For global managers to get a firm grasp of the challenges they face, they must first develop a realistic picture of the new, expanded, and diverse environment in which they operate and how it differs from the relatively homogeneous setting of the domestic manager.
In the best-seller One World, Ready or Not: The Manic Logic of Global Capitalism (Simon & Schuster, 1998), political writer William Greider provides a lucid and vivid description of the crucible in which novice global managers find themselves. It is a world in which managers are required to process, integrate, and make decisions based on huge amounts of disparate information; to negotiate with governments that have very different notions of how business should be done; to interact with a complex web of organizational relationships in multiple and diverse countries; to recruit and develop the best talent from anywhere in the world; and to develop strategic alliances—even with competitors that operate within different models of capitalist systems. Stir all of these ingredients together and one gets a sense of the ambiguity and stress inherent in globally complex work.

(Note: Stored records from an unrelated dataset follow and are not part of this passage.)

(* ===== verification/Tlv.v ===== *)
(** * Tag-length-value sequences

    Models [lib/vey-codec/src/tlv.rs]: the trait [TlvParse] with its provided
    method [parse_tlv], and the blanket implementation for one byte tags and
    two byte big endian lengths ([T1L2BVParse]).  The trait is a type class;
    what an implementor does with a value ([parse_value]) stays abstract. *)

From Stdlib Require Import ZArith Lia Strings.Byte.
From stdpp Require Import base list.
From S2P Require Import Prelude.

(** ** The trait *)

Class TlvParse (Self Tag Er : Type) : Type := {
  TAG_SIZE : Z;
  LENGTH_SIZE : Z;
  tlv_tag : bytes -> res Er Tag;
  tlv_length : bytes -> res Er Z;
  tlv_no_enough_data : Er;
  tlv_parse_value : Self -> Tag -> bytes -> Self * res Er unit
}.

(** [parse_tlv]: [self] is updated in place, so the state is returned with the
    outcome.  Each round consumes a header, so a sequence of [n] bytes takes at
    most [n] rounds when headers are not empty; running out of [fuel] is a
    [Panic], which [parse_tlv_spec] excludes. *)
Fixpoint parse_tlv_loop `{TlvParse Self Tag Er} (fuel : nat) (self : Self)
    (v : bytes) (offset : Z) : Self * res Er unit :=
  match fuel with
  | O => (self, Panic)
  | S fuel' =>
      let total_len := len v in
      if total_len <? offset + TAG_SIZE + LENGTH_SIZE then (self, Err tlv_no_enough_data)
      else
        let header :=
          let? buf := slice_from v offset in
          let? tag_buf := slice buf 0 TAG_SIZE in
          let? tag := tlv_tag tag_buf in
          let? len_buf := slice_from buf TAG_SIZE in
          let? vl := tlv_length len_buf in
          let? header_end := uadd offset (TAG_SIZE + LENGTH_SIZE) in
          let? value_end := uadd header_end vl in
          Ok (tag, header_end, value_end) in
        match header with
        | Ok (tag, header_end, value_end) =>
            if total_len <? value_end then (self, Err tlv_no_enough_data)
            else
              match slice v header_end value_end with
              | Ok buf =>
                  match tlv_parse_value self tag buf with
                  | (self, Ok _) =>
                      if value_end =? total_len then (self, Ok tt)
                      else parse_tlv_loop fuel' self v value_end
                  | (self, r) => (self, r)
                  end
              | r => (self, let? _ := r in Ok tt)
              end
        | r => (self, let? _ := r in Ok tt)
        end
  end.

Definition parse_tlv `{TlvParse Self Tag Er} (self : Self) (v : bytes)
    : Self * res Er unit :=
  parse_tlv_loop (S (length v)) self v 0.

(** ** One byte tags, two byte lengths *)

Class T1L2BVParse (Self Er : Type) : Type := {
  no_enough_data : Er;
  parse_value : Self -> byte -> bytes -> Self * res Er unit
}.

#[export] Instance T1L2BVParse_TlvParse `{T1L2BVParse Self Er} : TlvParse Self byte Er := {
  TAG_SIZE := 1;
  LENGTH_SIZE := 2;
  tlv_tag buf := index buf 0;
  tlv_length buf :=
    let? b0 := index buf 0 in
    let? b1 := index buf 1 in
    Ok (from_be [b0; b1]);
  tlv_no_enough_data := no_enough_data;
  tlv_parse_value := parse_value
}.

(** ** Specification *)

(** The wire format of a list of values. *)
Definition tlv_encode_item (i : byte * bytes) : bytes :=
  i.1 :: to_be 2 (len i.2) ++ i.2.

Definition tlv_encode (items : list (byte * bytes)) : bytes :=
  concat (tlv_encode_item <$> items).

Lemma tlv_encode_cons i items : tlv_encode (i :: items) = tlv_encode_item i ++ tlv_encode items.
Proof. reflexivity. Qed.

(** The values one after the other, stopping at the first one that is refused. *)
Fixpoint parse_items `{T1L2BVParse Self Er} (self : Self)
    (items : list (byte * bytes)) (last : res Er unit) : Self * res Er unit :=
  match items with
  | [] => (self, last)
  | (tag, buf) :: items =>
      match parse_value self tag buf with
      | (self, Ok _) => parse_items self items last
      | (self, r) => (self, r)
      end
  end.

(** No complete value starts here. *)
Definition tlv_incomplete (rest : bytes) : bool :=
  match rest with
  | _ :: b0 :: b1 :: l => len l <? from_be [b0; b1]
  | _ => true
  end.

Section Spec.
Context `{T1L2BVParse Self Er}.

Lemma tlv_step fuel (self : Self) pre tag b0 b1 l :
  len (pre ++ tag :: b0 :: b1 :: l) <= isize_max ->
  parse_tlv_loop (S fuel) self (pre ++ tag :: b0 :: b1 :: l) (len pre) =
    if len l <? from_be [b0; b1] then (self, Err no_enough_data)
    else
      let n := Z.to_nat (from_be [b0; b1]) in
      match parse_value self tag (take n l) with
      | (self, Ok _) =>
          if len l =? from_be [b0; b1] then (self, Ok tt)
          else parse_tlv_loop fuel self ((pre ++ tag :: b0 :: b1 :: take n l) ++ drop n l)
                 (len (pre ++ tag :: b0 :: b1 :: take n l))
      | (self, r) => (self, r)
      end.
Proof.
  intros Hlen. pose proof (from_be_range [b0; b1]) as Hr. change (256 ^ len _) with 65536 in Hr.
  set (vl := from_be [b0; b1]) in *.
  cbn [parse_tlv_loop TAG_SIZE LENGTH_SIZE T1L2BVParse_TlvParse tlv_tag tlv_length].
  destruct (Z.ltb_spec (len (pre ++ tag :: b0 :: b1 :: l)) (len pre + 1 + 2)); [len_lia|].
  rewrite slice_from_app. cbn [bind].
  rewrite (slice_ok _ 0 1) by len_lia. cbn [bind take drop Z.to_nat].
  change (take (Z.to_nat (1 - 0)) _) with [tag].
  change (index [tag] 0) with (Ok (E := Er) tag). cbn [bind].
  rewrite slice_from_ok by len_lia.
  change (drop (Z.to_nat 1) (tag :: b0 :: b1 :: l)) with (b0 :: b1 :: l). cbn [bind].
  change (index (b0 :: b1 :: l) 0) with (Ok (E := Er) b0). cbn [bind].
  change (index (b0 :: b1 :: l) 1) with (Ok (E := Er) b1). cbn [bind]. fold vl.
  rewrite uadd_ok by len_lia. cbn [bind]. rewrite uadd_ok by len_lia. cbn [bind].
  destruct (Z.ltb_spec (len (pre ++ tag :: b0 :: b1 :: l)) (len pre + (1 + 2) + vl)),
    (Z.ltb_spec (len l) vl); try len_lia; [done|].
  assert (pre ++ tag :: b0 :: b1 :: l =
          (pre ++ [tag; b0; b1]) ++ take (Z.to_nat vl) l ++ drop (Z.to_nat vl) l) as Heq.
  { by rewrite take_drop, <- app_assoc. }
  rewrite Heq at 1.
  replace (len pre + (1 + 2) + vl)
    with (len (pre ++ [tag; b0; b1]) + len (take (Z.to_nat vl) l)) by len_lia.
  replace (len pre + (1 + 2)) with (len (pre ++ [tag; b0; b1])) by len_lia.
  rewrite slice_app. cbn zeta.
  change (@tlv_parse_value Self byte Er _) with (@parse_value Self Er _).
  destruct (parse_value self tag (take (Z.to_nat vl) l)) as [self' [[]| |]]; [|done..].
  destruct (Z.eqb_spec (len (pre ++ [tag; b0; b1]) + len (take (Z.to_nat vl) l))
              (len (pre ++ tag :: b0 :: b1 :: l))), (Z.eqb_spec (len l) vl); try len_lia; [done|].
  f_equal; [|len_lia]. rewrite <- app_assoc. cbn. by rewrite take_drop.
Qed.

Lemma tlv_short fuel (self : Self) pre rest :
  len rest < 3 -> parse_tlv_loop (S fuel) self (pre ++ rest) (len pre) = (self, Err no_enough_data).
Proof.
  intros. cbn [parse_tlv_loop TAG_SIZE LENGTH_SIZE T1L2BVParse_TlvParse].
  by destruct (Z.ltb_spec (len (pre ++ rest)) (len pre + 1 + 2)); [|len_lia].
Qed.

Lemma tlv_encode_item_eq tag b0 b1 l :
  from_be [b0; b1] <= len l ->
  tag :: b0 :: b1 :: take (Z.to_nat (from_be [b0; b1])) l =
    tlv_encode_item (tag, take (Z.to_nat (from_be [b0; b1])) l).
Proof.
  intros Hl. pose proof (from_be_range [b0; b1]) as Hr. change (256 ^ len _) with 65536 in Hr.
  unfold tlv_encode_item. cbn [fst snd].
  replace (len (take _ l)) with (from_be [b0; b1]) by len_lia.
  assert (to_be 2 (from_be [b0; b1]) = [b0; b1]) as ->; [|done].
  unfold from_be. cbn [to_be from_be_acc]. pose proof (u8_range b0). pose proof (u8_range b1).
  f_equal; [|f_equal]; apply u8_inj; rewrite u8_to_u8, shiftr_div by lia.
  - change (2 ^ (8 * Z.of_nat 1)) with 256. rewrite Z.div_add_l, Z.div_small, Z.mod_small; lia.
  - change (2 ^ (8 * Z.of_nat 0)) with 1. rewrite Z.div_1_r.
    symmetry. apply Z.mod_unique with (u8 b0); lia.
Qed.

Definition tlv_last (items : list (byte * bytes)) (rest : bytes) : res Er unit :=
  match items, rest with
  | _ :: _, [] => Ok tt
  | _, _ => Err no_enough_data
  end.

Lemma parse_tlv_loop_spec fuel (self : Self) pre suf :
  len (pre ++ suf) <= isize_max -> (length suf < fuel)%nat ->
  exists items rest,
    suf = tlv_encode items ++ rest /\ tlv_incomplete rest = true /\
    parse_tlv_loop fuel self (pre ++ suf) (len pre) = parse_items self items (tlv_last items rest).
Proof.
  revert self pre suf. induction fuel as [|fuel IH]; intros self pre suf Hlen Hfuel; [lia|].
  destruct suf as [|tag [|b0 [|b1 l]]].
  1-3: eexists [], _; split; [reflexivity|]; split; [reflexivity|];
       rewrite tlv_short by done; reflexivity.
  rewrite tlv_step by done. destruct (Z.ltb_spec (len l) (from_be [b0; b1])) as [Hlt|Hge].
  { eexists [], _. repeat split. cbn. by apply Z.ltb_lt. }
  pose proof (from_be_range [b0; b1]) as Hr. cbn zeta.
  set (n := Z.to_nat (from_be [b0; b1])).
  destruct (Z.eqb_spec (len l) (from_be [b0; b1])) as [Heq|Hne].
  - exists [(tag, take n l)], []. split; [|split; [done|]].
    + rewrite tlv_encode_cons, !app_nil_r. unfold n.
      rewrite <- tlv_encode_item_eq, take_ge by (unfold len in *; lia). done.
    + cbn. by destruct (parse_value self tag (take n l)) as [self' [[]| |]].
  - set (pre' := pre ++ tag :: b0 :: b1 :: take n l).
    assert (len (pre' ++ drop n l) <= isize_max).
    { unfold pre'. rewrite <- app_assoc. cbn. by rewrite take_drop. }
    assert (length (drop n l) < fuel)%nat by (rewrite length_drop; cbn in Hfuel; lia).
    destruct (parse_value self tag (take n l)) as [self' r] eqn:Hval.
    destruct (IH self' pre' (drop n l)) as (items & rest & Hdrop & Hinc & Hloop); [done..|].
    exists ((tag, take n l) :: items), rest. split; [|split; [done|]].
    + rewrite tlv_encode_cons, <- app_assoc, <- Hdrop. unfold n.
      rewrite <- tlv_encode_item_eq by lia. cbn. by rewrite take_drop.
    + cbn [parse_items]. rewrite Hval. destruct r as [[]| |]; [|done..].
      rewrite Hloop. f_equal. destruct items, rest; [|done..].
      apply (f_equal length) in Hdrop. rewrite length_drop in Hdrop.
      cbn in Hdrop. unfold len in *. lia.
Qed.

Lemma parse_tlv_loop_encode fuel (self : Self) pre i items :
  Forall (fun i => len i.2 <= u16_max) (i :: items) ->
  len (pre ++ tlv_encode (i :: items)) <= isize_max ->
  (length (tlv_encode (i :: items)) < fuel)%nat ->
  parse_tlv_loop fuel self (pre ++ tlv_encode (i :: items)) (len pre) =
    parse_items self (i :: items) (Ok tt).
Proof.
  revert fuel self pre i. induction items as [|i' items IH];
    intros fuel self pre [tag buf] Hsmall Hlen Hfuel; (destruct fuel as [|fuel]; [lia|]);
    rewrite tlv_encode_cons in *; apply Forall_cons in Hsmall as [Hbuf Hsmall];
    cbn [snd] in Hbuf;
    pose proof (from_be_to_be 2 (len buf)) as Hvl;
    rewrite Z.mod_small in Hvl by (unfold u16_max in *; cbn; len_lia);
    unfold tlv_encode_item in Hlen, Hfuel |- *; cbn [fst snd app to_be] in *;
    rewrite tlv_step by done; rewrite Hvl.
  - rewrite app_nil_r in *. rewrite Z.ltb_irrefl, Z.eqb_refl. cbn zeta.
    rewrite take_ge by (unfold len; lia). cbn.
    by destruct (parse_value self tag buf) as [self' [[]| |]].
  - assert (buf ++ tlv_encode (i' :: items) <> [] /\ tlv_encode (i' :: items) <> []) as [_ Hne].
    { split; [|by destruct i']. by destruct buf; [destruct i'|]. }
    rewrite len_app. destruct (Z.ltb_spec (len buf + len (tlv_encode (i' :: items))) (len buf));
      [len_lia|].
    destruct (Z.eqb_spec (len buf + len (tlv_encode (i' :: items))) (len buf)).
    { exfalso. apply Hne, len_0. lia. }
    cbn zeta. rewrite take_len_app, drop_len_app. cbn [parse_items].
    destruct (parse_value self tag buf) as [self' [[]| |]]; [|done..].
    apply IH; [done| |].
    + rewrite <- app_assoc. exact Hlen.
    + cbn [length] in Hfuel. rewrite length_app in Hfuel. lia.
Qed.

End Spec.

(** ** Properties *)

(** [parse_tlv] splits any buffer into complete values followed by bytes in
    which no complete value starts, hands the values to [parse_value] in order
    until one is refused, and then succeeds exactly when there was at least one
    value and nothing is left; otherwise it reports missing data.  It always
    terminates without panicking by itself. *)
Theorem parse_tlv_spec `{T1L2BVParse Self Er} (self : Self) (v : bytes) :
  len v <= isize_max ->
  exists items rest,
    v = tlv_encode items ++ rest /\ tlv_incomplete rest = true /\
    parse_tlv self v = parse_items self items (tlv_last items rest).
Proof.
  intros Hlen. apply (parse_tlv_loop_spec _ self [] v); [done|lia].
Qed.

(** A sequence of values in wire format is read back value by value: any
    non-empty list of values of at most 65535 bytes is handed to
    [parse_value] in order and completely. *)
Theorem parse_tlv_roundtrip `{T1L2BVParse Self Er} (self : Self) (items : list (byte * bytes)) :
  items <> [] -> Forall (fun i => len i.2 <= u16_max) items ->
  len (tlv_encode items) <= isize_max ->
  parse_tlv self (tlv_encode items) = parse_items self items (Ok tt).
Proof.
  intros Hne Hsmall Hlen. destruct items as [|i items]; [done|].
  apply (parse_tlv_loop_encode _ self []); [done..|lia].
Qed.

(** The collector of the unit tests of [tlv.rs]. *)
Inductive CollectorErr : Type := Truncated | BadTag.

#[local] Instance Collector : T1L2BVParse (list (byte * bytes)) CollectorErr := {
  no_enough_data := Truncated;
  parse_value values tag buf :=
    if bool_decide (tag = xff) then (values, Err BadTag) else (values ++ [(tag, buf)], Ok tt)
}.

Lemma parse_tlv_spec_witness :
  exists items rest,
    [x01; x00; x02; x61; x62; x02; x00; x09] = tlv_encode items ++ rest /\
    tlv_incomplete rest = true /\
    parse_tlv [] [x01; x00; x02; x61; x62; x02; x00; x09] =
      parse_items [] items (tlv_last items rest).
Proof.
  apply (parse_tlv_spec [] [x01; x00; x02; x61; x62; x02; x00; x09]).
  apply Z.leb_le. reflexivity.
Defined.

Lemma parse_tlv_roundtrip_witness :
  parse_tlv [] (tlv_encode [(x01, [x61; x62]); (x02, [])]) =
    parse_items [] [(x01, [x61; x62]); (x02, [])] (Ok tt).
Proof.
  apply (parse_tlv_roundtrip [] [(x01, [x61; x62]); (x02, [])]); [done| |].
  - repeat constructor; done.
  - apply Z.leb_le. reflexivity.
Defined.

Example parse_t1l2_ok :
  parse_tlv [] [x01; x00; x02; x61; x62; x02; x00; x00] =
    ([(x01, [x61; x62]); (x02, [])], Ok tt).
Proof. reflexivity. Qed.

Example parse_t1l2_truncated :
  parse_tlv [] [x01; x00; x02; x61] = ([], Err Truncated).
Proof. reflexivity. Qed.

Through its research, CCL has identified several dimensions across which the global manager must work simultaneously—even if, like Matthew, the manager spends the majority of his or her career behind a desk at the home office.
Global Versus Local: Comparing the Requisites
In an effort to learn whether managers with global responsibilities and those with purely domestic responsibilities need different types of knowledge and capabilities to be effective, CCL conducted a study of 214 managers from thirty-nine countries working in thirty countries around the world. The managers’ companies represented four industries and had corporate headquarters in Sweden, Switzerland, and the United States. Half the managers had local responsibility (they directed operations within the borders of one country), and half had global responsibility (they directed operations in multiple countries and across various cultures).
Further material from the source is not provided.